Voando em carne crua
Achei
estranho vê-lo, a voar em minha direção. Não é o tipo de coisa que você espera.
Eu só queria ler o meu jornal dominical enquanto tomava meu café da manhã já na
parte da tarde.
O sol forte
fazia com que a rua de paralelepípedos exalasse muito mormaço em direção ao
céu. Surgia uma espécie de cortina de vapor que turvava minha visão. Tipo uma
tela de tevê onde passava um filme incrível.
Sim, era
branco, enorme. Não sei com exatidão, mas suas garras não perdiam para o
tamanho de minha mão aberta. Seu voo era magnífico, e por um instante pensei
que me atacaria ao observá-lo a planar sem qualquer certeza de seu pousar.
Assim que
adentrou no pátio aninhou-se na grama, logo que encontrou a sombra da
pitangueira. Foi quando eu, mesmo petrificado de medo, tive a impressão de que
o carniceiro me pediu de beber, como que por telepatia.
Movido por
uma força tão estranha quanto desconhecida, me vi a entregar uma vasilha cheia
de água para a criatura.
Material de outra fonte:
(* ===== verification/PipelineWitness.v ===== *)
(** * A document through the pipeline

    Two clauses, one whose extraction fails and one without thresholds, are
    ingested, compiled, reviewed and re-uploaded; the theorems about the
    pipeline are applied on the way, and the last lemmas show what the review
    decisions do to placeholder and re-compiled rules. *)
From S2P Require Import Prelude PyStr PyFloat Json Datetime Taxonomy Schemas Compiler.
From S2P Require Import DocModels Policies DbModels HitlService HitlServiceFacts Orchestrator OrchestratorFacts.
From S2P Require Import PipelineFacts.

Open Scope string_scope.
Open Scope Z_scope.

Definition w_uuid (i : Z) : string := "review-" +:+ str_of_Z i.
Definition w_hex (c : ascii) : string := String.concat "" (repeat (String c "") 64).
Definition w_now : datetime := Datetime 63000000000000000 (Some 0).

Definition w_chunk (id num text : string) (c : ascii) : ClauseChunk :=
  bare_chunk id (w_hex c) text (Some num) ["Chapter I"] None (Some 1) (Some 1) false.
Definition w_chunks : list ClauseChunk :=
  [w_chunk "c1" "4.1" "Brokers shall collect margin." "a"; w_chunk "c2" "4.2" "Brokers shall report." "b"].

(** A rule without thresholds: nothing to compile, one blocking flag. *)
Definition w_rule : ExtractedComplianceRule :=
  {| rule_id := "rule-4.2"; source_chunk_id := "c2"; source_sha256 := w_hex "b";
     source_document_sha256 := None; extracted_text_sha256 := None;
     circular_number := Some "SEBI/HO/2024/1"; clause_number := Some "4.2"; section_path := [];
     regulator := SEBI; regulatory_domain := None; target_entities := []; trigger_conditions := [];
     deterministic_logic := []; qualitative_directives := [];
     obligation_type := MANDATORY; extraction_confidence := decimal 9 1; ambiguous_spans := [];
     extraction_notes := None; canonical_facts_digest := None |}.

Definition w_extract (c : ClauseChunk) (_ : list sibling) : res exn AuditedComplianceRule :=
  if String.eqb (ck_chunk_id c) "c1" then Raise (Exn "TimeoutError" "model timed out")
  else Ok (Audited w_rule (Audit "rule-4.2" APPROVED (decimal 95 2) [] 1 0) 0).

Definition w_parsed : res exn ParseResult :=
  Ok (Parsed (Metadata (Some "SEBI/HO/2024/1") (Some 738000) None None None None None SEBI CIRCULAR None None) w_chunks
        2 [] None None None (Some (w_hex "d")) (Some (w_hex "e"))).

#[local] Notation w_ingest d :=
  (ingest id id id d w_parsed "%PDF" (Some "dir/a.pdf") DEFAULT_TENANT_ID None None 738001 w_now).
#[local] Notation w_upload d :=
  (process_circular_pdf id id w_uuid id w_extract d w_parsed "%PDF" (Some "dir/a.pdf") DEFAULT_TENANT_ID
    None None 738001 w_now).

(** The database after ingestion, and after the stages. *)
Definition w_ingested : database := Eval vm_compute in
  match w_ingest empty_db with inl _ => empty_db | inr i => in_db i end.
#[local] Notation w_stages d :=
  (_execute_processing_stages w_uuid id w_extract d 1 [2; 3] w_chunks DEFAULT_TENANT_ID w_now).
Definition w_result : ProcessE2EResult := Eval vm_compute in
  match (w_stages w_ingested).2 with
  | Ok (Some r) => r
  | _ => ProcessResult 0 "" None None None "" "" "" 0 0 0 "" "" [] []
  end.
Definition w_db : database := Eval vm_compute in (w_stages w_ingested).1.

Lemma w_ingest_run : w_ingest empty_db = inr (Ingested w_ingested 1 [2; 3] w_chunks).
Proof. vm_compute. reflexivity. Qed.
Lemma w_stages_run : w_stages w_ingested = (w_db, Ok (Some w_result)).
Proof. vm_compute. reflexivity. Qed.
Lemma w_upload_run : (w_upload empty_db).1 = w_db.
Proof. vm_compute. reflexivity. Qed.

Lemma w_ingested_reachable : reachable id id w_uuid id w_extract w_ingested.
Proof. apply rtc_once. exact (step_crash_ingested _ _ _ _ _ _ _ _ _ _ _ _ _ _ _ w_ingest_run). Qed.

Lemma w_db_reachable : reachable id id w_uuid id w_extract w_db.
Proof.
  apply rtc_once. rewrite -w_upload_run. apply (step_upload id id w_uuid id w_extract empty_db).
Qed.

(** The placeholder of the first clause and the rule of the second. *)
Definition w_placeholder : CompiledRule := Eval vm_compute in
  match d_rules w_db with r :: _ => r | [] => RuleRow 0 0 "" "" 0 None None None false false "" None None None end.

Lemma new_rules_await_review_witness :
  ru_is_active w_placeholder = false
  ∧ (∃ v, v ∈ d_reviews w_db ∧ rv_clause_id v = ru_clause_id w_placeholder ∧ rv_status v = "PENDING")
  ∧ ps_processing_state w_result = "AWAITING_HITL".
Proof.
  apply (new_rules_await_review id id w_uuid id w_extract w_ingested 1 [2; 3] w_chunks DEFAULT_TENANT_ID
           w_now w_db w_result w_placeholder); [exact w_ingested_reachable|exact w_stages_run| |].
  - left.
  - apply not_elem_of_nil.
Defined.


Lemma reachable_well_typed_witness : db_checks w_db = true.
Proof. exact (reachable_well_typed id id w_uuid id w_extract w_db w_db_reachable). Defined.

Definition w_circular : Circular := Eval vm_compute in
  match d_circulars w_db with
  | c :: _ => c
  | [] => CircularRow 0 "" false "" None None None None None None None "" "" None w_now
  end.

Lemma reachable_audit_trail_witness :
  replay "INGESTED" (transitions_of w_db 1) = Some "AWAITING_HITL".
Proof.
  apply (reachable_audit_trail id id w_uuid id w_extract w_db w_circular w_db_reachable). left.
Defined.

Lemma processing_never_activates_witness :
  (∀ r, r ∈ d_rules (w_upload w_db).1 → ru_is_active r = true → r ∈ d_rules w_db)
  ∧ (∀ r, r ∈ d_rules (resume_circular w_uuid id w_extract w_db 1 DEFAULT_TENANT_ID w_now).1 →
       ru_is_active r = true → r ∈ d_rules w_db).
Proof.
  exact (processing_never_activates id id w_uuid id w_extract w_db w_parsed "%PDF" (Some "dir/a.pdf")
           DEFAULT_TENANT_ID None None 738001 w_now 1 w_db_reachable).
Defined.

Definition w_circular0 : Circular := Eval vm_compute in
  match d_circulars w_ingested with c :: _ => c | [] => w_circular end.

Lemma execute_trail_witness :
  ∃ ts final c', d_transitions w_db = (d_transitions w_ingested ++ ts)%list
    ∧ Forall (λ t, tr_circular_id t = 1) ts
    ∧ moves ts = [(Some "INGESTED", "EXTRACTING"); (Some "EXTRACTING", "EXTRACTED");
                  (Some "EXTRACTED", "COMPILING"); (Some "COMPILING", final)]
    ∧ circular_of w_db 1 = Some c' ∧ ci_processing_state c' = final
    ∧ (final = "AWAITING_HITL" ∨ final = "APPROVED").
Proof.
  exact (execute_trail w_uuid id w_extract w_ingested 1 [2; 3] w_chunks DEFAULT_TENANT_ID w_now w_db
           (Ok (Some w_result)) w_circular0 eq_refl w_stages_run).
Defined.

Lemma batch_status_matches_witness :
  get_circular_statuses_batch w_db [w_circular]
  = omap (λ c, (λ st, (ci_id c, summary_of st)) <$> get_circular_status w_db (ci_id c)) [w_circular].
Proof.
  apply (batch_status_matches w_db [w_circular]).
  - exact (reachable_inv id id w_uuid id w_extract w_db w_db_reachable).
  - intros c ->%list_elem_of_singleton. left.
Defined.

(** ** Two documents with the same failing clause number *)

(** The placeholder rule of a failed clause is named after the clause number
    alone, so a second circular with the same number fails as a whole. *)
Definition w_parsed2 : res exn ParseResult :=
  Ok (Parsed (Metadata (Some "SEBI/HO/2024/2") (Some 738000) None None None None None SEBI CIRCULAR None None)
        [w_chunk "c1" "4.1" "Depositories shall reconcile." "c"] 1 [] None None None (Some (w_hex "f")) (Some (w_hex "0"))).
#[local] Notation w_ingest2 d :=
  (ingest id id id d w_parsed2 "%PDF" None DEFAULT_TENANT_ID None None 738001 w_now).
Definition w_ingested2 : ingested := Eval vm_compute in
  match w_ingest2 w_db with inl _ => Ingested empty_db 0 [] [] | inr i => i end.
#[local] Notation w_stages2 :=
  (_execute_processing_stages w_uuid id w_extract (in_db w_ingested2) (in_circular w_ingested2)
     (in_clauses w_ingested2) (in_chunks w_ingested2) DEFAULT_TENANT_ID w_now).
Definition w_db2 : database := Eval vm_compute in w_stages2.1.
Definition w_circular2 : Circular := Eval vm_compute in
  match circular_of (in_db w_ingested2) (in_circular w_ingested2) with Some c => c | None => w_circular end.

Lemma w_stages2_run :
  w_stages2 = (w_db2, Raise (Exn "IntegrityError" "uq_compiled_rules_rule_id_rule_version")).
Proof. vm_compute. reflexivity. Qed.

Lemma execute_failure_atomic_witness :
  d_rules w_db2 = d_rules w_db ∧ d_reviews w_db2 = d_reviews w_db
  ∧ ∃ c', circular_of w_db2 (in_circular w_ingested2) = Some c' ∧ ci_processing_state c' = "FAILED"
          ∧ ci_error_message c' = Some "uq_compiled_rules_rule_id_rule_version".
Proof.
  exact (execute_failure_atomic w_uuid id w_extract (in_db w_ingested2) (in_circular w_ingested2)
    (in_clauses w_ingested2) (in_chunks w_ingested2) DEFAULT_TENANT_ID w_now w_db2 _ w_circular2
    eq_refl w_stages2_run).
Defined.

(** ** Decisions *)
#[local] Notation w_approve d id := (approve_transaction d id "officer" None w_now).
Definition w_first : string := Eval vm_compute in
  match d_reviews w_db with v :: _ => rv_review_id v | [] => "" end.
Definition w_second : string := Eval vm_compute in
  match d_reviews w_db with _ :: v :: _ => rv_review_id v | _ => "" end.
Definition w_no_review : HITLReview := ReviewRow 0 "" 0 None "" "" "" "" None None "" None None None None None.
Definition w_approved : database * HITLReview * bool * option CompiledRule := Eval vm_compute in
  match w_approve w_db w_first with Ok x => x | Raise _ => (empty_db, w_no_review, false, None) end.
Definition w_approved2 : database := Eval vm_compute in
  match w_approve w_approved.1.1.1 w_second with Ok x => x.1.1.1 | Raise _ => empty_db end.

Lemma w_approve_run : w_approve w_db w_first = Ok w_approved.
Proof. vm_compute. reflexivity. Qed.

Lemma approve_activates_reviewed_witness :
  rv_status w_approved.1.1.2 = "RESOLVED"
  ∧ (∃ r, w_approved.2 = Some r ∧ ru_id r = ru_id w_placeholder ∧ r ∈ d_rules w_approved.1.1.1
     ∧ ru_is_active r = w_approved.1.2
     ∧ rv_approved_rule_version w_approved.1.1.2 = Some (ru_rule_version r)
     ∧ rv_approved_policy_sha256 w_approved.1.1.2 = ru_policy_sha256 r)
  ∧ (w_approved.1.2 = true ↔
     ∀ v, v ∈ reviews_of w_approved.1.1.1 (ru_id w_placeholder) → is_approved v = true)
  ∧ (w_approved.1.2 = true → ∀ r r', w_approved.2 = Some r → r' ∈ d_rules w_approved.1.1.1 →
       ru_rule_id r' = ru_rule_id r → ru_is_active r' = true → ru_id r' = ru_id w_placeholder).
Proof.
  apply (approve_activates_reviewed w_db w_first "officer" None w_now w_approved.1.1.1 w_approved.1.1.2
           w_approved.1.2 w_approved.2 (ru_id w_placeholder)).
  - exact (reachable_inv id id w_uuid id w_extract w_db w_db_reachable).
  - exact w_approve_run.
  - reflexivity.
Defined.

(** Approving the review of a failed extraction activates its placeholder. *)
Lemma placeholder_activated :
  w_approved.1.2 = true
  ∧ ∃ r, w_approved.2 = Some r ∧ is_placeholder r = true ∧ ru_is_active r = true
         ∧ ru_is_compiled r = false ∧ ru_rego_policy r = None.
Proof. vm_compute. split; [reflexivity|]. eexists. split; [reflexivity|]. repeat split. Qed.

Definition w_clause : Clause := Eval vm_compute in
  match d_clauses w_db with
  | c :: _ => c | [] => ClauseRow 0 0 "" None None [] "" "" "" None None false "" None end.
Definition w_review : HITLReview := Eval vm_compute in
  match d_reviews w_db with v :: _ => v | [] => w_no_review end.

Lemma request_revision_raises_witness :
  request_revision w_db w_first "officer" None w_now = Raise (UndefinedName "ClauseProcessingState").
Proof.
  apply (request_revision_raises w_db w_first "officer" None w_now w_review w_clause w_circular).
  - vm_compute. reflexivity.
  - vm_compute. reflexivity.
  - left. reflexivity.
Defined.

(** Approved and uploaded again, the document waits for reviews nobody can
    give: the rule of the second clause is recompiled and inactive, its review
    stays RESOLVED, no review is pending and the circular is AWAITING_HITL. *)
Definition w_again : database := Eval vm_compute in
  (process_circular_pdf id id w_uuid id (λ c s, Ok (Audited w_rule
     (Audit "rule-4.2" APPROVED (decimal 95 2) [] 1 0) 0)) w_approved2
     (Ok (Parsed (Metadata (Some "SEBI/HO/2024/1") (Some 738000) None None None None None SEBI CIRCULAR None None)
        [w_chunk "c2" "4.2" "Brokers shall report." "b"] 1 [] None None None (Some (w_hex "d")) (Some (w_hex "e"))))
     "%PDF" None DEFAULT_TENANT_ID None None 738001 w_now).1.

Lemma reupload_stuck :
  option_map ci_processing_state (circular_of w_approved2 1) = Some "APPROVED"
  ∧ option_map ci_processing_state (circular_of w_again 1) = Some "AWAITING_HITL"
  ∧ count_where is_pending (d_reviews w_again) = 0
  ∧ existsb (λ r, String.eqb (ru_rule_id r) "rule-4.2" && ru_is_active r) (d_rules w_approved2) = true
  ∧ existsb (λ r, String.eqb (ru_rule_id r) "rule-4.2" && ru_is_active r) (d_rules w_again) = false.
Proof. vm_compute. repeat split. Qed.

(** ** The reaper *)
Definition w_stalled : database := Eval vm_compute in
  (stage_checkpoints w_extract w_ingested 1 [2; 3] w_chunks w_now).1.1.1.1.
Definition w_later : datetime := Datetime (63000000000000000 + 7200000000) (Some 0).
Definition w_swept : database * Z := Eval vm_compute in _sweep_once w_stalled w_later 3600000000.

Lemma w_stalled_reachable : reachable id id w_uuid id w_extract w_stalled.
Proof.
  eapply rtc_r; [exact w_ingested_reachable|].
  apply (step_crash_stage id id w_uuid id w_extract w_ingested 1 [2; 3] w_chunks w_now w_stalled
    (stage_checkpoints w_extract w_ingested 1 [2; 3] w_chunks w_now).1.1.1.2
    (stage_checkpoints w_extract w_ingested 1 [2; 3] w_chunks w_now).1.1.2
    (stage_checkpoints w_extract w_ingested 1 [2; 3] w_chunks w_now).1.2
    (stage_checkpoints w_extract w_ingested 1 [2; 3] w_chunks w_now).2);
    [vm_compute; reflexivity|left].
Qed.

Lemma sweep_clears_stale_witness :
  (∀ c, c ∈ d_circulars w_swept.1 → is_stale (utc_us w_later - 3600000000) c = false)
  ∧ (∀ c, c ∈ d_circulars w_stalled → ∃ c', circular_of w_swept.1 (ci_id c) = Some c'
       ∧ if is_stale (utc_us w_later - 3600000000) c
         then ci_processing_state c' = "FAILED" ∧ ci_error_message c' = Some _SWEEP_MESSAGE
              ∧ length (transitions_of w_swept.1 (ci_id c)) = S (length (transitions_of w_stalled (ci_id c)))
         else c' = c)
  ∧ w_swept.2 = count_where (is_stale (utc_us w_later - 3600000000)) (d_circulars w_stalled).
Proof.
  apply (sweep_clears_stale w_stalled w_later 3600000000 w_swept.1 w_swept.2).
  - exact (reachable_inv id id w_uuid id w_extract w_stalled w_stalled_reachable).
  - vm_compute. reflexivity.
Defined.

(** The sweep of the witness is not empty. *)
Lemma w_swept_one : w_swept.2 = 1.
Proof. reflexivity. Qed.
(** The evidence payload read back from the row is the one that was hashed. *)
Lemma outcome_row_evidence t result o e ledger now ledger' row :
  outcome_event t result o = Ok e → append_entry ledger e now = Ok (ledger', row) →
  row_evidence row (version_or_1 o) = outcome_evidence t result o.
Proof.
  intros He Ha. destruct (outcome_row _ _ _ _ _ _ _ _ He Ha)
    as (Hd & _ & H2 & H3 & H4 & H5 & H6 & H7 & H8).
  unfold row_evidence, detail_json, detail, row_details. rewrite Hd H2 H3 H4 H5 H6 H7 H8.
  unfold outcome_details. cbn [obj_get String.eqb Ascii.eqb Bool.eqb default]. reflexivity.
Qed.

Lemma outcome_row_transaction t result o e ledger now ledger' row :
  outcome_event t result o = Ok e → append_entry ledger e now = Ok (ledger', row) →
  row_transaction_payload row
  = JObj [ ("broker_id", JStr (str_or (tx_broker_id t) "unknown")); ("entity_type", JStr (entity_type t));
           ("facts", JObj (facts t)); ("transaction_id", JStr (tx_transaction_id t)) ].
Proof.
  intros He Ha. destruct (outcome_row _ _ _ _ _ _ _ _ He Ha) as (Hd & H1 & H2 & _).
  unfold row_transaction_payload, detail, row_details. rewrite Hd H1 H2. reflexivity.
Qed.

(** The details of the row, one by one. *)
Lemma outcome_row_details t result o e ledger now ledger' row :
  outcome_event t result o = Ok e → append_entry ledger e now = Ok (ledger', row) →
  row_rule_version row = Ok (version_or_1 o)
  ∧ detail row "policy_sha256" = Some (opt_str (po_policy_sha256 o))
  ∧ detail row "canonical_facts_digest" = Some (opt_str (po_canonical_facts_digest o))
  ∧ detail row "facts" = Some (JObj (facts t))
  ∧ text_detail row "transaction_input_digest" = Ok (Some (compute_transaction_digest t))
  ∧ text_detail row "evidence_digest" = Ok (Some (compute_evidence_digest (outcome_evidence t result o))).
Proof.
  intros He Ha. destruct (outcome_row _ _ _ _ _ _ _ _ He Ha) as (Hd & _).
  unfold row_rule_version, text_detail, detail_json, detail, row_details. rewrite Hd.
  split_and!; reflexivity.
Qed.

Lemma transaction_breaks_broker t result o e ledger now ledger' row :
  outcome_event t result o = Ok e → append_entry ledger e now = Ok (ledger', row) →
  truthy (tx_broker_id t) = true → transaction_breaks row = Ok [].
Proof.
  intros He Ha Hb. destruct (outcome_row_details _ _ _ _ _ _ _ _ He Ha) as (_ & _ & _ & Hf & Ht & _).
  unfold transaction_breaks. rewrite Ht. cbn [res_bind].
  destruct (String.eqb _ ""); [done|]. rewrite Hf. cbn [negb andb]. rewrite bool_decide_eq_true_2; [|done].
  rewrite (outcome_row_transaction _ _ _ _ _ _ _ _ He Ha). unfold compute_transaction_digest.
  destruct (tx_broker_id t) as [b|]; [|done]. simpl in Hb. cbn [str_or].
  apply negb_true_iff in Hb. rewrite Hb. by rewrite String.eqb_refl.
Qed.
(* ===== verification/BacktestFacts.v ===== *)
(** * A backtest reports what the candidate would have decided

    Replayed transactions are those of the tenant and the window; a logged
    evaluation comes back with its facts and decision; the new decision of a
    compiled rule is the rule's own verdict; and the counts of the summary add
    up, in total and per broker. *)
From S2P Require Import Prelude PyStr PyFloat Schemas Compiler CompilerFacts CompilerWitness.
From S2P Require Import Sha256 Json JsonFacts Datetime Ledger ExecModels PyText JsonLogic.
From S2P Require Import Policies Governance Execution Integration ProvenanceFacts Backtest.
From Stdlib Require Import SpecFloat.

Open Scope string_scope.
Open Scope Z_scope.

(** ** Sorting *)
Section sorting.
Context {A : Type} (leb : A → A → bool).

Lemma stable_insert_perm x l : insert_by leb x l ≡ₚ x :: l.
Proof.
  induction l as [|y l IH]; cbn; [done|]. destruct (leb x y); [done|]. by rewrite IH Permutation_swap.
Qed.
Lemma stable_sort_perm l : sort_by leb l ≡ₚ l.
Proof.
  induction l as [|x l IH]; [done|]. change (sort_by leb (x :: l)) with (insert_by leb x (sort_by leb l)).
  by rewrite stable_insert_perm IH.
Qed.

Context (Htotal : ∀ x y, leb x y = true ∨ leb y x = true).
Lemma insert_by_sorted x l : Sorted (λ a b, leb a b = true) l → Sorted (λ a b, leb a b = true) (insert_by leb x l).
Proof.
  induction 1 as [|y l Hs IH Hd]; cbn; [by repeat constructor|].
  destruct (leb x y) eqn:E; [by repeat constructor|]. constructor; [done|].
  destruct (Htotal x y) as [Hxy|Hyx]; [congruence|].
  destruct Hd as [|z l Hz]; cbn; [by constructor|]. destruct (leb x z); by constructor.
Qed.
Lemma sort_by_sorted l : Sorted (λ a b, leb a b = true) (sort_by leb l).
Proof. induction l; [constructor|]. by apply insert_by_sorted. Qed.
End sorting.

(** ** What is fetched *)
Lemma limited_sub {A} n (l : list A) x : x ∈ limited n l → x ∈ l.
Proof.
  unfold limited. destruct n as [n|]; [|done]. destruct (n =? 0); [done|].
  intros H. rewrite -(firstn_skipn (Z.to_nat n) l). set_solver.
Qed.

Lemma query_selected a now ledger row :
  row ∈ query a now ledger → row ∈ ledger ∧ selected a now row = true.
Proof.
  unfold query. intros H%limited_sub. rewrite stable_sort_perm in H. by apply list_elem_of_In, filter_In in H as [?%list_elem_of_In ?].
Qed.

Lemma historical_row tenant et row t :
  historical_of tenant et row = Ok (Some t) →
  ht_transaction_id t = transaction_id (fields row) ∧ ht_broker_id t = broker_id (fields row)
  ∧ ht_rule_id t = rule_id (fields row) ∧ ht_evaluated_at t = evaluated_at (fields row)
  ∧ (truthy et = true → et = Some (ht_entity_type t)).
Proof.
  unfold historical_of. intros (d & _ & H)%res_bind_Ok.
  destruct (some_value _) as [fs|]; [|done]. destruct (some_value _) as [e|]; [|done].
  destruct (truthy et && _) eqn:E; [done|]. destruct (truthy tenant && _); [done|].
  destruct fs; try done. destruct e as [| | | |et'| |]; try done.
  apply res_bind_Ok in H as (vs & _ & H). apply res_bind_Ok in H as (amount & _ & [= <-]). split_and!; try done.
  cbn. intros Ht. rewrite Ht in E. cbn in E. apply negb_false_iff, String.eqb_eq in E. subst et'.
  destruct et as [x|]; [|done]. unfold truthy, str_or in *. by destruct (String.eqb x "").
Qed.

(** A computation that does not end in a breach of isolation. *)
Definition calm {A} (m : res backtest_error A) : Prop := ∀ tx broker, m ≠ Raise (TenantIsolationBreach tx broker).

Lemma calm_bind {A B} (m : res backtest_error A) (k : A → res backtest_error B) :
  calm m → (∀ x, calm (k x)) → calm (res_bind m k).
Proof. intros Hm Hk. destruct m as [x|e]; [apply Hk|]. intros tx b [= ->]. by apply (Hm tx b). Qed.

Lemma calm_mapM {A B} (f : A → res backtest_error B) l : (∀ x, x ∈ l → calm (f x)) → calm (res_mapM f l).
Proof.
  intros H. induction l as [|x l IH]; [done|]. cbn [res_mapM]. apply calm_bind; [apply H; left|].
  intros y. apply calm_bind; [|done]. apply IH. intros z Hz. apply H. by right.
Qed.

Lemma calm_details j : calm (details_of j).
Proof. unfold details_of. destruct j; try done; by destruct (py_truthy _). Qed.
O danado tomou quase que tudo. Fiquei em um estado que
não posso descrever.
Não demorou
muito e o abutre me pediu de comer. Foi quando me peguei a servir um bom
punhado de carne moída em um grande prato. Rapidamente os mergulhos de seu
poderoso bico com gana bravia deram fim às bolotas de carne.
Vê-lo a
voar e a comer carne crua me mostrou o quanto pobre foi minha vida. Eu me dei
conta de que nunca havia feito nada grandioso, livre, indomável. Como ser me
senti castrado em todos os sentidos.
Por sete
dias consecutivos todos os fatos que até aqui relatei repetiram-se. Contudo,
uma novidade tocante surgiu no dia seguinte. Como que por encanto, em
determinada tarde, não tive outra escolha e juntei-me ao abutre em redor do
prato.
Sem dúvida
nenhuma, minha compreensão quanto à chegada do visitante inesperado ampliou-se
e me atinei da revelação que me foi feita. Talvez você me chame de louco, ou
quem sabe me compreenda, eu não sei. Só o que posso dizer: é que comer carne
crua me pareceu tão grande quanto voar.